Opening orders: Focused neurological exam, fingerstick glucose

Key actions: If acute → call 911 or transfer to ER immediately. If subacute (gradual decline) → dementia workup (TSH, B12, RPR, CT head, medication review). Depression screening.

Goal: Acute AMS → ER transfer. Subacute → outpatient workup.

Floor: AMS

Mindset: Delirium. What is the trigger?

Opening orders: Focused neuro exam, fingerstick glucose, CBC, BMP, UA, medication review

Key actions: Most common cause in hospitalized elderly: infection (UTI), medications (anticholinergics, benzos, opioids), metabolic derangement. Treat the underlying cause. Avoid restraints. Low-dose haloperidol for severe agitation only. Reorient.

Goal: Identify and reverse the trigger for delirium.

Headache by Setting

ER: Headache

Mindset: Life-threatening causes: SAH, meningitis, intracranial mass, hypertensive emergency

Opening orders: CT head without contrast, CBC, BMP, vital signs

Key actions: Thunderclap headache → CT head + LP (if CT negative for SAH). Fever + headache → meningitis workup. Worst headache of life → SAH protocol. Focal deficits → consider stroke or mass.
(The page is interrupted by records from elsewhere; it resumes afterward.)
(** * Hydration of streamed MDX: a shallow embedding of
      [packages/ai-jsx/src/react/jit-ui/mdx.tsx]

    The file models the async generator [MdxChatCompletion] together with its
    two local helpers [hydrateMDX] and [convertAstToComponent].  Effects are
    the ones the source has: writes to the [logger] collaborator and thrown
    exceptions.  Both are kept explicit in a small logging/exception monad
    [Eff].  The collaborators that live outside the file ([compile] of
    [@mdx-js/mdx], [collectComponents], [render] of the component context)
    are parameters of the development. *)

From Stdlib Require Import String Ascii List Bool.
From stdpp Require Import base option list strings gmap.

Set Warnings "-register-all".
Local Open Scope string_scope.
Local Open Scope list_scope.

(** ** JavaScript values met in attribute positions

    [attr.value] of an MDX JSX attribute is a string, [null] (a bare
    attribute), [undefined], or an expression object carrying a [type] tag
    (mdast's [mdxJsxAttributeValueExpression]).  [JsTrue] is the value the
    reducer stores for a bare attribute. *)
Inductive JsValue : Type :=
| JsNull
| JsUndefined
| JsTrue
| JsString (s : string)
| JsObject (type : option string) (value : string).

(** [attributes?: { type: string; name: string; value: string }[]] *)
Record Attr : Type := mkAttr {
  attr_type : string;
  attr_name : string;
  attr_value : JsValue;
}.

(** [interface Node] (mdx.tsx:251-258).  The destructuring at line 174 gives
    [children] and [attributes] the default [[]], so an absent field and an
    empty array are the same list here. *)
Inductive Node : Type := mkNode {
  type : string;
  tagName : option string;
  children : list Node;
  name : option string;
  value : option string;
  attributes : list Attr;
}.

(** JavaScript truthiness of a string. *)
Definition truthy_string (s : string) : bool :=
  match s with EmptyString => false | String _ _ => true end.

(** [attr.value?.type], read as a condition. *)
Definition has_truthy_type (v : JsValue) : bool :=
  match v with
  | JsObject (Some t) _ => truthy_string t
  | _ => false
  end.

(** A property key or a template hole filled with a possibly undefined
    string: [undefined] is coerced to the text ["undefined"]. *)
Definition toKey (s : option string) : string :=
  match s with Some k => k | None => "undefined" end.

Section Hydration.

(** Opaque handle of a React component collected from the usage examples. *)
Context {Component : Type}.
(** What [compile] of [@mdx-js/mdx] rejects a document with. *)
Context {CompileFailure : Type}.

(** ** React nodes

    An element is what its JSX expression hands to the [jsx] factory: the
    type, the props other than [children], and the children written
    between the tags, which are the [children] prop whatever was spread
    into the element before them. *)
Inductive ElementType : Type :=
| Host (tag : string)          (* <div>, <span>, <br /> *)
| Custom (c : Component)       (* <Component ...> *)
| AIReact                      (* <AI.React> *)
| Fragment                     (* <> ... </> *)
| Inherited (member : string). (* Object.prototype[member], as a component *)

Inductive ReactNode : Type :=
| RNull
| RUndefined
| RText (s : string)
| RArray (items : list ReactNode)
| RElement (ty : ElementType) (props : gmap string JsValue)
           (kids : list ReactNode).

Definition jsx := RElement.

(** Truthiness, as [_.compact] tests it. *)
Definition truthy (r : ReactNode) : bool :=
  match r with
  | RNull | RUndefined => false
  | RText s => truthy_string s
  | RArray _ | RElement _ _ _ => true
  end.

(** [r === null] *)
Definition isNull (r : ReactNode) : bool :=
  match r with RNull => true | _ => false end.

(** lodash [_.compact]: drop the falsy entries, keep the order. *)
Definition compact (l : list ReactNode) : list ReactNode :=
  List.filter truthy l.

(** [{[ast.value]}]: a one-element array holding the literal value. *)
Definition textChild (v : option string) : ReactNode :=
  match v with Some s => RText s | None => RUndefined end.

(** ** Exceptions and log records *)
Inductive Error : Type :=
(* whatever [await compile(mdx, ...)] rejects with *)
| CompileRejected (e : CompileFailure)
(* "Unimplemented code path: handling a React component with a
   non-trivial prop ${JSON.stringify(attr.value)}" *)
| UnimplementedNonTrivialProp (v : JsValue)
(* "Unhandled MDX AST type: ${JSON.stringify(ast)}" *)
| UnhandledAstType (ast : Node).

Inductive Level : Type := warn | trace.

Inductive LogContext : Type :=
| CtxComponent (component : option string)
| CtxHydrating (hydrated : ReactNode) (ast : Node)
| CtxFrame (frame : string).

Record LogEntry : Type := mkLog {
  level : Level;
  context : LogContext;
  message : string;
}.

(** ** The effect monad: what was logged so far, and a value or the
    exception that stopped the computation. *)
Definition Eff (A : Type) : Type := list LogEntry * (Error + A).

Definition ret {A} (a : A) : Eff A := ([], inr a).
Definition throw {A} (e : Error) : Eff A := ([], inl e).
Definition logger (l : Level) (c : LogContext) (m : string) : Eff unit :=
  ([mkLog l c m], inr tt).
Definition bind {A B} (m : Eff A) (k : A -> Eff B) : Eff B :=
  match m with
  | (w, inl e) => (w, inl e)
  | (w, inr a) => let '(w', r) := k a in (w ++ w', r)
  end.

Notation "x <- c ;; k" := (bind c (fun x => k))
  (at level 100, c at next level, right associativity).
Notation "c ;;; k" := (bind c (fun _ => k))
  (at level 100, right associativity).

(** [children.map(f)]: left to right, stopping at the first throw. *)
Fixpoint mapEff {A B} (f : A -> Eff B) (l : list A) : Eff (list B) :=
  match l with
  | [] => ret []
  | a :: l' => b <- f a ;; bs <- mapEff f l' ;; ret (b :: bs)
  end.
Goal: Rule out emergencies, treat, and determine disposition

Clinic: Headache

Mindset: Primary vs. secondary headache. Red flags?

Opening orders: Complete physical exam, neurological exam

Key actions: Chronic recurring → migraine or tension-type (start treatment, education). Red flags (worst ever, fever, focal deficits, new in older patient, progressive) → imaging and/or ER referral. Trial of appropriate medication.
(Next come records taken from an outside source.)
(** * go-web3: the event pipeline (listener, transaction processor,
      broadcast service, WebSocket clients)

    A shallow embedding of the Go sources of package [events] and the
    properties of its filter, its listener loop and its fan-out.

    Conventions.
    - [common.Address] ([20]byte) and [common.Hash] ([32]byte) are compared
      with [==] only; they are embedded as the big-endian numbers they
      denote, the zero value of the Go type being [0].
    - [*big.Int] is [Z], [uint64] is [N], [[]byte] is [list byte], a Go
      [string] (a byte sequence) is a Rocq [string].
    - A [select] with several ready cases picks one of them at random; the
      choice is an explicit argument of the embedded function.
    - [map[string]*WebSocketClient] is a [gmap string WebSocketClient]; as
      a client is only reached through its registry entry, the map is also
      the store of the clients' mutable state. *)

From Stdlib Require Import ZArith NArith Ascii String List Bool Lia.
From Stdlib.Strings Require Import Byte.
From stdpp Require Import base option list gmap strings.

Local Open Scope N_scope.

(** ** go-ethereum [common]: addresses, hashes, hex *)

Module common.

Definition Address := N.
Definition Hash := N.

(** The zero value of [common.Address]. *)
Definition zeroAddress : Address := 0.

(** [encoding/hex]: [const hextable = "0123456789abcdef"]. *)
Definition hextable : string := "0123456789abcdef".

Definition hexchar (n : N) : ascii :=
  match String.get (N.to_nat n) hextable with
  | Some c => c
  | None => "0"%char
  end.

(** [common.Bytes2Hex] is [hex.EncodeToString]: for every byte [v],
    [hextable[v>>4]] then [hextable[v&0x0f]]. *)
Fixpoint Bytes2Hex (d : list byte) : string :=
  match d with
  | [] => EmptyString
  | v :: rest =>
      String (hexchar (N.shiftr (Byte.to_N v) 4))
        (String (hexchar (N.land (Byte.to_N v) 15)) (Bytes2Hex rest))
  end.

End common.

(** ** Go's [strings] package, as far as [matchesMethodSignature] uses it *)

Module strings.

(** [strings.CutPrefix]. *)
Fixpoint CutPrefix (s prefix : string) {struct prefix} : option string :=
  match prefix, s with
  | EmptyString, _ => Some s
  | String p prefix', String c s' =>
      if Ascii.eqb c p then CutPrefix s' prefix' else None
  | String _ _, EmptyString => None
  end.

(** [strings.TrimPrefix]: [s] without the leading [prefix], or [s]
    itself when it does not start with [prefix]. *)
Definition TrimPrefix (s prefix : string) : string :=
  match CutPrefix s prefix with
  | Some after => after
  | None => s
  end.

(** [s[:n]] for [n <= len(s)]. *)
Fixpoint slice_to (n : nat) (s : string) : string :=
  match n, s with
  | S n', String c s' => String c (slice_to n' s')
  | _, _ => EmptyString
  end.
Goal: Classify headache type, initiate treatment plan, follow-up

Floor: Headache

Mindset: New headache in hospitalized patient is concerning

Opening orders: CT head, vital signs (check for hypertensive emergency), neurological exam

Key actions: Post-LP → conservative management (caffeine, hydration, blood patch if severe). Post-surgical → rule out ICH. Medication-related → review drug list. New neurological signs → urgent CT.

Goal: Rule out intracranial pathology, treat symptomatically

The Universal Adaptation Rules

Regardless of the specific chief complaint, these rules help you adapt between settings:

1. ER rule: Assume the worst, stabilize first, use stat orders, keep the patient until you have a diagnosis or a safe disposition plan.

2. Clinic rule: Be thorough but methodical, use the complete physical exam, order outpatient-appropriate workup, and know when to escalate to the ER.

3. Floor rule: Ask "what changed?" — the hospitalization context narrows your differential. Post-surgical patients have a different workup than medical patients.

4. Every setting: Always end with follow-up, counseling, and preventive care. These points are available regardless of setting.

This is the capstone article of our CCS approach series. Combined with the chief-complaint-specific guides, you now have a complete library for tackling any CCS case on Step 3.

Related Articles:

• Ultimate Guide to CCS Section of Step 3 (2026)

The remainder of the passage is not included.